Palliative care in cancer and its impact on patients with cancer or caregivers is not talked about widely.
Ahead of the World Cancer Day on February 4, CIPLA foundation — that has a palliative care centre in Pune — Managing Trustee of Cipla Foundation, Rumana Hamied told The Indian Express that palliative care is an approach to healthcare that goes beyond symptomatic treatment to compassionate, preventive and curative care for the patient and family.
“By integrating it into the healthcare system, we can achieve holistic wellbeing for communities, avert catastrophic expenditure and address unnecessary suffering. Palliative Care puts the patient at the centre, not the disease.”
Integrating palliative care with cancer diagnosis improves outcomes for patients and caregivers was the key message of the #AshaHamesha campaign that was launched by Cipla Palliative Care as a run up to World Cancer Day.
Dr Prakash Fernandes, who leads the palliative care partnerships at CIPLA foundation, said that as part of their effort to address stress, anxiety and fear caused by cancer and made harder by Covid, Cipla authorities said they had earlier launched a CAN-HELPER — Cancer Helpline for Emotional Support — (the toll-free number is –09511948920) in English, Hindi and Marathi.
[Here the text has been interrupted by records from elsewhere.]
(* ===== verification/Graph.v ===== *)
(** * Directed graphs

    The panel validator builds a [networkx.DiGraph] and asks it for degrees
    and descendants. networkx is not part of the program: it is the
    interface [Networkx], with the documented behaviour the validator relies
    on as [NetworkxLaws]. [ListGraph] is an executable instance that
    satisfies the laws, used to evaluate the validator on concrete panels. *)
From Stdlib Require Import ZArith Ascii String.
From S2P Require Import Prelude Values Authority Models.
Open Scope string_scope.
Open Scope list_scope.

(** ** The interface *)
Class Networkx : Type := {
  DiGraph : Type;
  nx_empty : DiGraph;
  nx_add_node : string -> NodeType -> DiGraph -> DiGraph;
  nx_add_edge : string -> string -> string -> option doc -> DiGraph -> DiGraph;
  nx_has_node : DiGraph -> string -> bool;
  nx_has_edge : DiGraph -> string -> string -> bool;
  nx_in_degree : DiGraph -> string -> nat;
  nx_out_degree : DiGraph -> string -> nat;
  nx_descendants : DiGraph -> string -> list string;
  nx_number_of_nodes : DiGraph -> nat;
  nx_number_of_edges : DiGraph -> nat;
  nx_simple_cycles : DiGraph -> list (list string);
}.

(** An edge of the graph, as a relation on node names. *)
Definition nx_edge `{Networkx} (g : DiGraph) (u v : string) : Prop := nx_has_edge g u v = true.

(** [add_edge] also adds its end points; a [DiGraph] keeps one edge for each
    pair; [descendants(g, n)] is every other node reachable from [n]. *)
Class NetworkxLaws `{Networkx} : Prop := {
  nx_has_edge_empty u v : nx_has_edge nx_empty u v = false;
  nx_has_edge_add_node n t g u v : nx_has_edge (nx_add_node n t g) u v = nx_has_edge g u v;
  nx_has_edge_add_edge a b o c g u v :
    nx_has_edge (nx_add_edge a b o c g) u v
    = bool_decide (a = u /\ b = v) || nx_has_edge g u v;
  nx_in_degree_pos g n : 0 < nx_in_degree g n <-> exists u, nx_edge g u n;
  nx_out_degree_pos g n : 0 < nx_out_degree g n <-> exists u, nx_edge g n u;
  nx_descendants_spec g n m : m ∈ nx_descendants g n <-> m <> n /\ tc (nx_edge g) n m;
}.

(** ** A list-based instance *)
Module ListGraph.

Record graph : Type := mkGraph { g_nodes : list string; g_edges : list (string * string) }.

Definition add {A} `{EqDecision A} (a : A) (l : list A) : list A :=
  if decide (a ∈ l) then l else l ++ [a].

Definition has_edge (g : graph) (u v : string) : bool := bool_decide ((u, v) ∈ g_edges g).

(** The transitive closure, one edge at a time: a path that uses [(u, v)]
    reaches [u], crosses, and goes on from [v]. *)
Definition sources (R : list (string * string)) (u : string) : list string :=
  u :: (List.filter (fun p => bool_decide (p.2 = u)) R).*1.
Definition targets (R : list (string * string)) (v : string) : list string :=
  v :: (List.filter (fun p => bool_decide (p.1 = v)) R).*2.

Fixpoint closure (E : list (string * string)) : list (string * string) :=
  match E with
  | [] => []
  | (u, v) :: E' =>
      let R := closure E' in remove_dups (R ++ list_prod (sources R u) (targets R v))
  end.

Definition descendants (g : graph) (n : string) : list string :=
  List.filter (fun m => negb (bool_decide (m = n))) (targets (closure (g_edges g)) n).

(** Elementary circuits through [n], as the simple paths that return to it. *)
Fixpoint circuits (fuel : nat) (E : list (string * string)) (start u : string)
    (path : list string) : list (list string) :=
  match fuel with
  | O => []
  | S fuel' =>
      List.flat_map (fun e =>
        if decide (e.1 = u) then
          if decide (e.2 = start) then [rev (u :: path)]
          else if decide (e.2 ∈ u :: path) then []
          else circuits fuel' E start e.2 (u :: path)
        else []) E
  end.

(** A circuit is listed once, from the first of its nodes in the order of
    the graph. *)
Fixpoint simple_cycles (fuel : nat) (nodes : list string) (E : list (string * string)) :
    list (list string) :=
  match nodes with
  | [] => []
  | n :: nodes' =>
      circuits fuel E n n [] ++
      simple_cycles fuel nodes'
        (List.filter (fun e => negb (bool_decide (e.1 = n)) && negb (bool_decide (e.2 = n))) E)
  end.

#[export] Instance networkx : Networkx := {|
  DiGraph := graph;
  nx_empty := mkGraph [] [];
  nx_add_node n _ g := mkGraph (add n (g_nodes g)) (g_edges g);
  nx_add_edge u v _ _ g := mkGraph (add v (add u (g_nodes g))) (add (u, v) (g_edges g));
  nx_has_node g n := bool_decide (n ∈ g_nodes g);
  nx_has_edge := has_edge;
  nx_in_degree g n := length (List.filter (fun e => bool_decide (e.2 = n)) (g_edges g));
  nx_out_degree g n := length (List.filter (fun e => bool_decide (e.1 = n)) (g_edges g));
  nx_descendants := descendants;
  nx_number_of_nodes g := length (g_nodes g);
  nx_number_of_edges g := length (g_edges g);
  nx_simple_cycles g := simple_cycles (length (g_nodes g)) (g_nodes g) (g_edges g);
|}.

Lemma elem_of_add {A} `{EqDecision A} (a b : A) l : b ∈ add a l <-> b = a \/ b ∈ l.
Proof.
  unfold add. case_decide; [set_solver|]. rewrite elem_of_app, list_elem_of_singleton. tauto.
Qed.

Lemma elem_of_sources R u a : a ∈ sources R u <-> a = u \/ (a, u) ∈ R.
Proof.
  unfold sources. rewrite elem_of_cons, list_elem_of_fmap.
  split; (intros [|Hx]; [by left | right]).
  - destruct Hx as ([x y] & -> & [? Hy%bool_decide_eq_true]%elem_of_py_filter). simpl in *. congruence.
  - exists (a, u). split; [done|]. apply elem_of_py_filter. split; [done|].
    by apply bool_decide_eq_true.
Qed.

Lemma elem_of_targets R v b : b ∈ targets R v <-> b = v \/ (v, b) ∈ R.
Proof.
  unfold targets. rewrite elem_of_cons, list_elem_of_fmap.
  split; (intros [|Hx]; [by left | right]).
  - destruct Hx as ([x y] & -> & [? Hy%bool_decide_eq_true]%elem_of_py_filter). simpl in *. congruence.
  - exists (v, b). split; [done|]. apply elem_of_py_filter. split; [done|].
    by apply bool_decide_eq_true.
Qed.

Lemma elem_of_list_prod {A B} (la : list A) (lb : list B) a b :
  (a, b) ∈ list_prod la lb <-> a ∈ la /\ b ∈ lb.
Proof. rewrite !list_elem_of_In. apply in_prod_iff. Qed.

Definition edge_in (E : list (string * string)) (u v : string) : Prop := (u, v) ∈ E.

Lemma elem_of_closure E a b : (a, b) ∈ closure E <-> tc (edge_in E) a b.
Proof.
  revert a b. induction E as [|[u v] E IH]; intros a b; cbn [closure].
  - split; [by intros ?%elem_of_nil|]. induction 1 as [? ? H|? ? ? H]; by apply elem_of_nil in H.
  - assert (Hsub : forall x y, tc (edge_in E) x y -> tc (edge_in ((u, v) :: E)) x y).
    { intros x y. apply tc_mono. intros ? ? ?. by right. }
    rewrite elem_of_remove_dups, elem_of_app. rewrite elem_of_list_prod, elem_of_sources,
      elem_of_targets, !IH. split.
    + intros [?|[Ha Hb]]; [auto|].
      assert (Hv : tc (edge_in ((u, v) :: E)) u b).
      { destruct Hb as [->|Hb]; [apply tc_once; by left|].
        eapply tc_l; [by left | auto]. }
      destruct Ha as [->|Ha]; [done | eapply tc_transitive; eauto].
    + induction 1 as [x y Hxy|x y z Hxy _ IHt].
      * apply elem_of_cons in Hxy as [?|?]; simplify_eq; [by right; auto | left; by apply tc_once].
      * apply elem_of_cons in Hxy as [?|?]; simplify_eq.
        -- destruct IHt as [?|[_ Hz]]; right; auto.
        -- assert (tc (edge_in E) x y) by by apply tc_once.
           destruct IHt as [?|[[->|?] Hz]]; [left | right | right];
             eauto using tc_transitive, tc_l.
Qed.

Lemma length_filter_pos {A} (p : A -> bool) l :
  0 < length (List.filter p l) <-> exists a, a ∈ l /\ p a = true.
Proof.
  setoid_rewrite <- elem_of_py_filter. unfold py_filter. destruct (List.filter p l) as [|a l'].
  - simpl. split; [lia | intros [? ?%elem_of_nil]; done].
  - simpl. split; [intros _; exists a; by left | lia].
Qed.

#[export] Instance networkx_laws : NetworkxLaws.
Proof.
  split; simpl; unfold nx_edge; simpl; unfold has_edge; simpl.
  - done.
  - done.
  - intros a b _ _ g u v. destruct (bool_decide ((u, v) ∈ g_edges g)) eqn:E.
    + apply bool_decide_eq_true in E. rewrite orb_true_r.
      apply bool_decide_eq_true, elem_of_add. by right.
    + apply bool_decide_eq_false in E. rewrite orb_false_r. apply bool_decide_ext.
      rewrite elem_of_add. naive_solver.
  - intros g n. rewrite length_filter_pos. setoid_rewrite bool_decide_eq_true. split.
    + intros ([x y] & ? & Hy); simpl in *; subst. eauto.
    + intros [u ?]. by exists (u, n).
  - intros g n. rewrite length_filter_pos. setoid_rewrite bool_decide_eq_true. split.
    + intros ([x y] & ? & Hy); simpl in *; subst. eauto.
    + intros [u ?]. by exists (n, u).
  - intros g n m. unfold descendants.
    change (List.filter ?p ?l) with (py_filter p l).
    rewrite elem_of_py_filter, negb_true_iff, bool_decide_eq_false, elem_of_targets, elem_of_closure.
    assert (Hiff : tc (edge_in (g_edges g)) n m <->
                   tc (fun u v => bool_decide ((u, v) ∈ g_edges g) = true) n m).
    { split; apply tc_mono; intros ? ? ?; [by apply bool_decide_eq_true|].
      by eapply bool_decide_eq_true. }
    rewrite <- Hiff. split; [intros [[->|?] ?]; done | tauto].
Qed.
End ListGraph.
(* ===== verification/RuntimeService.v ===== *)
(** * The runtime contract and its shared checks ([runtime/service.py])

    [CardRuntime] is the protocol both runtimes implement, as a class over
    the state of the runtime; the functions are the checks the two share. *)
From Stdlib Require Import ZArith Ascii String.
From S2P Require Import Prelude Values Authority Models Graph PanelValidator Artifacts.
Open Scope string_scope.
Open Scope list_scope.

(** ** The protocol *)
Class CardRuntime (R : Type) : Type := {
  rt_register_patch_panel : PatchPanel -> M R PatchPanel;
  rt_list_patch_panels : M R (list PatchPanel);
  rt_create_card (patch_panel_id : string) (payload : doc) (metadata : option doc)
    (idempotency_key : option string) : M R Card;
  rt_list_cards : M R (list Card);
  rt_get_card (card_id : UUID) : M R Card;
  rt_get_lease (lease_id : UUID) : M R Lease;
  rt_list_leases : M R (list Lease);
  rt_claim_card (input_pipe worker_id : string) (lease_seconds : Z)
    (idempotency_key : option string) : M R Lease;
  rt_submit_artifact (lease_id : UUID) (output_pipe : string)
    (artifact_refs : list ArtifactReference) (idempotency_key : option string) :
    M R (list ArtifactReference);
  rt_renew_lease (lease_id : UUID) (lease_seconds : Z) (idempotency_key : option string) :
    M R Lease;
  rt_release_lease (lease_id : UUID) (actor_id idempotency_key : option string) : M R Lease;
  rt_expire_leases : M R (list Lease);
  rt_validate_card (card_id : UUID) (validator_id : string) (accepted : bool)
    (reason output_pipe : option string) (payload : option doc)
    (idempotency_key : option string) : M R CardEvent;
  rt_move_card (card_id : UUID) (to_bucket : string)
    (actor_id reason idempotency_key : option string) : M R Card;
  rt_card_history (card_id : UUID) : M R (list CardEvent);
  rt_record_event (card_id : UUID) (event_type : string) (actor_id : option string)
    (payload : option doc) (idempotency_key : option string) : M R CardEvent;
}.

(** ** Pure checks *)
Definition resolve_initial_bucket (pp : PatchPanel) : res string :=
  match py_next (of_type SOURCE) (pp_nodes pp) with
  | None => Raise (InvalidOperationError "Patch Panel has no source node")
  | Some source =>
      match nd_output_pipes source with
      | [] => Raise (InvalidOperationError
                       ("source node '" +:+ nd_id source +:+ "' has no output pipe"))
      | pipe :: _ =>
          match dict_get pipe (pp_pipe_bindings pp) with
          | None => Raise (InvalidOperationError ("source pipe '" +:+ pipe +:+ "' is not bound"))
          | Some binding => Ok (pb_bucket binding)
          end
      end
  end.

Definition pipes_in_direction (direction : string) (n : NodeDefinition) : list string :=
  if bool_decide (direction = "input") then nd_input_pipes n else nd_output_pipes n.

Definition _find_node_for_pipe (pp : PatchPanel) (pipe direction : string) : res string :=
  match py_next (fun n => str_in pipe (pipes_in_direction direction n)) (pp_nodes pp) with
  | Some n => Ok (nd_id n)
  | None => Raise (NotFoundError ("pipe '" +:+ pipe +:+ "' is not declared by any node"))
  end.

Definition resolve_pipe_bucket (pp : PatchPanel) (pipe direction : string) :
    res (string * string) :=
  match dict_get pipe (pp_pipe_bindings pp) with
  | None => Raise (InvalidOperationError ("pipe '" +:+ pipe +:+ "' is not bound"))
  | Some binding =>
      if truthy (pb_direction binding) &&
         negb (bool_decide (pb_direction binding = Some direction))
      then Raise (InvalidOperationError
                    ("pipe '" +:+ pipe +:+ "' is configured as '" +:+
                     str_or (pb_direction binding) "" +:+ "', not '" +:+ direction +:+ "'"))
      else
        node_id ← (if truthy (pb_node binding) then Ok (str_or (pb_node binding) "")
                   else _find_node_for_pipe pp pipe direction);
        Ok (pb_bucket binding, node_id)
  end.

Definition ensure_bucket_exists (pp : PatchPanel) (bucket_id : string) : res () :=
  if str_in bucket_id (bucket_ids pp) then Ok tt
  else Raise (InvalidOperationError ("bucket '" +:+ bucket_id +:+ "' is not declared")).

Definition ensure_artifacts_accepted (pp : PatchPanel) (destination_bucket_id : string)
    (artifact_refs : list ArtifactReference) : res () :=
  match py_next (fun b => bool_decide (bk_id b = destination_bucket_id)) (pp_buckets pp) with
  | None => Raise (InvalidOperationError
                     ("bucket '" +:+ destination_bucket_id +:+ "' is not declared"))
  | Some bucket =>
      match bk_acceptance_contract bucket with
      | None => Ok tt
      | Some contract_id =>
          match py_next (fun c => bool_decide (ac_id c = contract_id))
                  (pp_acceptance_contracts pp) with
          | None => Raise (InvalidOperationError
                             ("bucket '" +:+ destination_bucket_id +:+
                              "' references unknown acceptance contract '" +:+
                              contract_id +:+ "'"))
          | Some contract => validate_artifact_references artifact_refs (Some contract)
          end
      end
  end.

Definition ensure_artifact_refs_belong_to_card (card_id : UUID)
    (artifact_refs : list ArtifactReference) : res () :=
  match artifact_refs with
  | [] => Raise (InvalidOperationError "submit requires at least one artifact reference")
  | _ =>
      forM_res (fun ref =>
        if bool_decide (ar_card_id ref = card_id) then Ok tt
        else Raise (InvalidOperationError
                      ("artifact '" +:+ uuid_str (ar_id ref) +:+ "' belongs to card '" +:+
                       uuid_str (ar_card_id ref) +:+ "', not '" +:+ uuid_str card_id +:+ "'")))
        artifact_refs
  end.

(** ** Checks and constructors that read the clock *)
Section clocked.
Context `{Oracle} `{Networkx} {St : Type}.

Definition validate_patch_panel (pp : PatchPanel) : res PatchPanel :=
  _ ← validate pp; Ok pp.

Definition ensure_active_lease (lease : Lease) : M St () :=
  match ls_released_at lease with
  | Some _ => raise (ConflictError
                       ("lease '" +:+ uuid_str (ls_id lease) +:+ "' has already been released"))
  | None =>
      t ← now;
      expired ← lift_res (dt_le (aware (ls_expires_at lease)) t);
      if (expired : bool)
      then raise (ConflictError ("lease '" +:+ uuid_str (ls_id lease) +:+ "' has expired"))
      else mret tt
  end.

Definition new_lease (card : Card) (node_id worker_id input_pipe : string) (seconds : Z) :
    M St Lease :=
  t ← now;
  expires_at ← lift_res (dt_add_seconds t seconds);
  i ← uuid4;
  claimed_at ← now;
  mret (mkLease i (cd_id card) node_id worker_id input_pipe claimed_at expires_at None).
End clocked.

(** ** Lemmas *)
Lemma validate_patch_panel_ok `{Networkx} pp pp' :
  validate_patch_panel pp = Ok pp' -> pp' = pp /\ is_ok (validate pp).
Proof.
  unfold validate_patch_panel, mbind, res_bind. destruct (validate pp) eqn:E; [|done].
  intros [= <-]. split; [done | by eexists].
Qed.

Lemma resolve_pipe_bucket_bound pp pipe dir bucket node :
  resolve_pipe_bucket pp pipe dir = Ok (bucket, node) ->
  exists b, dict_get pipe (pp_pipe_bindings pp) = Some b /\ pb_bucket b = bucket.
Proof.
  unfold resolve_pipe_bucket, mbind, res_bind. destruct (dict_get _ _) as [b|]; [|done].
  destruct (_ && _); [done|]. intros Hr. exists b. split; [done|].
  destruct (if truthy _ then _ else _); [|done]. by simplify_eq.
Qed.

Lemma resolve_initial_bucket_bound pp bucket :
  resolve_initial_bucket pp = Ok bucket ->
  exists n pipe rest b, panel_node pp SOURCE n /\ nd_output_pipes n = pipe :: rest /\
    dict_get pipe (pp_pipe_bindings pp) = Some b /\ pb_bucket b = bucket.
Proof.
  unfold resolve_initial_bucket. destruct (py_next _ _) as [n|] eqn:En; [|done].
  destruct (nd_output_pipes n) as [|pipe rest] eqn:Eo; [done|].
  destruct (dict_get pipe _) as [b|] eqn:Eb; [|done]. intros [= <-].
  apply py_next_some in En as [Hn Ht%bool_decide_eq_true].
  exists n, pipe, rest, b. done.
Qed.

(** Every pipe a validated panel binds leads to a bucket it declares. *)
Lemma validated_pipe_bucket `{NetworkxLaws} pp pipe dir bucket node :
  is_ok (validate pp) -> resolve_pipe_bucket pp pipe dir = Ok (bucket, node) ->
  bucket ∈ bucket_ids pp.
Proof.
  intros Hok (b & Hb & <-)%resolve_pipe_bucket_bound. apply dict_get_elem in Hb.
  by destruct (validated_bindings pp pipe b) as (? & ? & _ & _ & _ & ?).
Qed.

Lemma validated_initial_bucket `{NetworkxLaws} pp bucket :
  is_ok (validate pp) -> resolve_initial_bucket pp = Ok bucket -> bucket ∈ bucket_ids pp.
Proof.
  intros Hok (n & pipe & rest & b & _ & _ & Hb & <-)%resolve_initial_bucket_bound.
  apply dict_get_elem in Hb.
  by destruct (validated_bindings pp pipe b) as (? & ? & _ & _ & _ & ?).
Qed.

Lemma ensure_bucket_exists_ok pp b : ensure_bucket_exists pp b = Ok tt <-> b ∈ bucket_ids pp.
Proof.
  unfold ensure_bucket_exists. rewrite <- str_in_true. destruct (str_in _ _); split; done.
Qed.

Lemma refs_belong_ok card_id refs :
  ensure_artifact_refs_belong_to_card card_id refs = Ok tt <->
  refs <> [] /\ forall ref, ref ∈ refs -> ar_card_id ref = card_id.
Proof.
  unfold ensure_artifact_refs_belong_to_card. destruct refs as [|r refs]; [naive_solver|].
  rewrite forM_res_ok. split.
  - intros Hall. split; [done|]. intros ref Href. specialize (Hall ref Href). cbv beta in Hall.
    by case_bool_decide.
  - intros [_ Hall] ref Href. by rewrite bool_decide_eq_true_2 by auto.
Qed.

(** A lease is active at [t] (microseconds) when it is not released and has
    not expired. *)
Definition lease_active_at (l : Lease) (t : Z) : Prop :=
  ls_released_at l = None /\ exists us, aware (ls_expires_at l) = Aware us /\ (t < us)%Z.

Lemma lease_active_mono l t t' : (t <= t')%Z -> lease_active_at l t' -> lease_active_at l t.
Proof. intros ? [? (us & ? & ?)]. split; [done|]. exists us. split; [done | lia]. Qed.

Lemma wp_ensure_active_lease `{Oracle} {St} (l : Lease) (s : St * Env)
    (Q : res () -> St * Env -> Prop) :
  (forall e s', s'.1 = s.1 -> (now_ctr s.2 <= now_ctr s'.2)%nat -> uuid_ctr s'.2 = uuid_ctr s.2 ->
     Q (Raise e) s') ->
  (lease_active_at l (clock_at (now_ctr s.2)) ->
     Q (Ok tt) (s.1, mkEnv (S (now_ctr s.2)) (uuid_ctr s.2))) ->
  wp (ensure_active_lease l) Q s.
Proof.
  intros Herr Hok. unfold ensure_active_lease.
  destruct (ls_released_at l) eqn:Er; [apply wp_raise, Herr; done|].
  apply wp_bind, wp_now, wp_bind, wp_lift_res. cbn beta iota.
  destruct (aware_is_aware (ls_expires_at l)) as [us Hus]. rewrite Hus. simpl.
  destruct (Z.leb_spec us (clock_at (now_ctr s.2))).
  - apply wp_raise, Herr; simpl; [done | lia | done].
  - apply wp_ret, Hok. split; [done|]. exists us. done.
Qed.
“Number of patient consultations we have undertaken during the Covid-19 pandemic in Pune from April-December 2020 (through in-patient care, homecare, OPD) is 5400. Plus, we have made 1040 teleconsultations during this time,” CIPLA authorities said.
World Neglected Tropical Diseases (NTD) Day, which was observed on January 30, is a key moment in the fight against NTDs. This group of preventable diseases include Lymphatic Filariasis (Hathipaon), Visceral Leishmaniasis (Kala-Azar), leprosy (Kusht-Rog), dengue, chikungunya, snakebite, rabies etc. that are responsible for killing and disabling millions of people in India every year.
Pune headquartered State Joint Director of Health (Malaria/Filaria) Dr ND Deshmukh told The Indian Express that they remained committed to ensure India meets its NTD elimination target much before 2030”. While COVID-19 diverted resources and attention away from other critical health issues like NTDs, Maharashtra was quick in resuming NTD-related activities in alignment with the WHO’s guidance, he said.
Several awareness activities were held in the state to raise awareness about NTDs including organisation of hydrocele surgery camps and demonstration of awareness campaigns held at village and HQ level.
Mixed reactions to health budget
Health activists have said that there were expectations from the Union Budget 2021 but were disappointed as no growth in healthcare spending was visible for the forthcoming fiscal year.
Pune-based Dr Abhay Shukla, national co-convenor of Jan Swasthya Abhiyaan said the Budget shows an increase of just 8.5 per cent.
“Despite frontline health workers such as, Anganwadi and Asha workers, being at the forefront of COVID response, the Budget fails to allocate funding for ensuring minimum wage and insurance for all frontline health workers,” Amitabh Behar, CEO of Oxfam India said.
City-based health activist Dr Anant Phadke too pointed out that spending on healthcare was clubbed with other overheads like drinking water and sanitation and hence there was no genuine substantial increase in the expenditure on health.
However, Abrarali Dalal, COO of Sahyadri hospitals in Pune, said the Rs 2,23,846 crore outlay in the Budget on healthcare — an increase by nearly 137 percent — and Rs 35,000 crore for vaccination reflects the special attention accorded to the sector.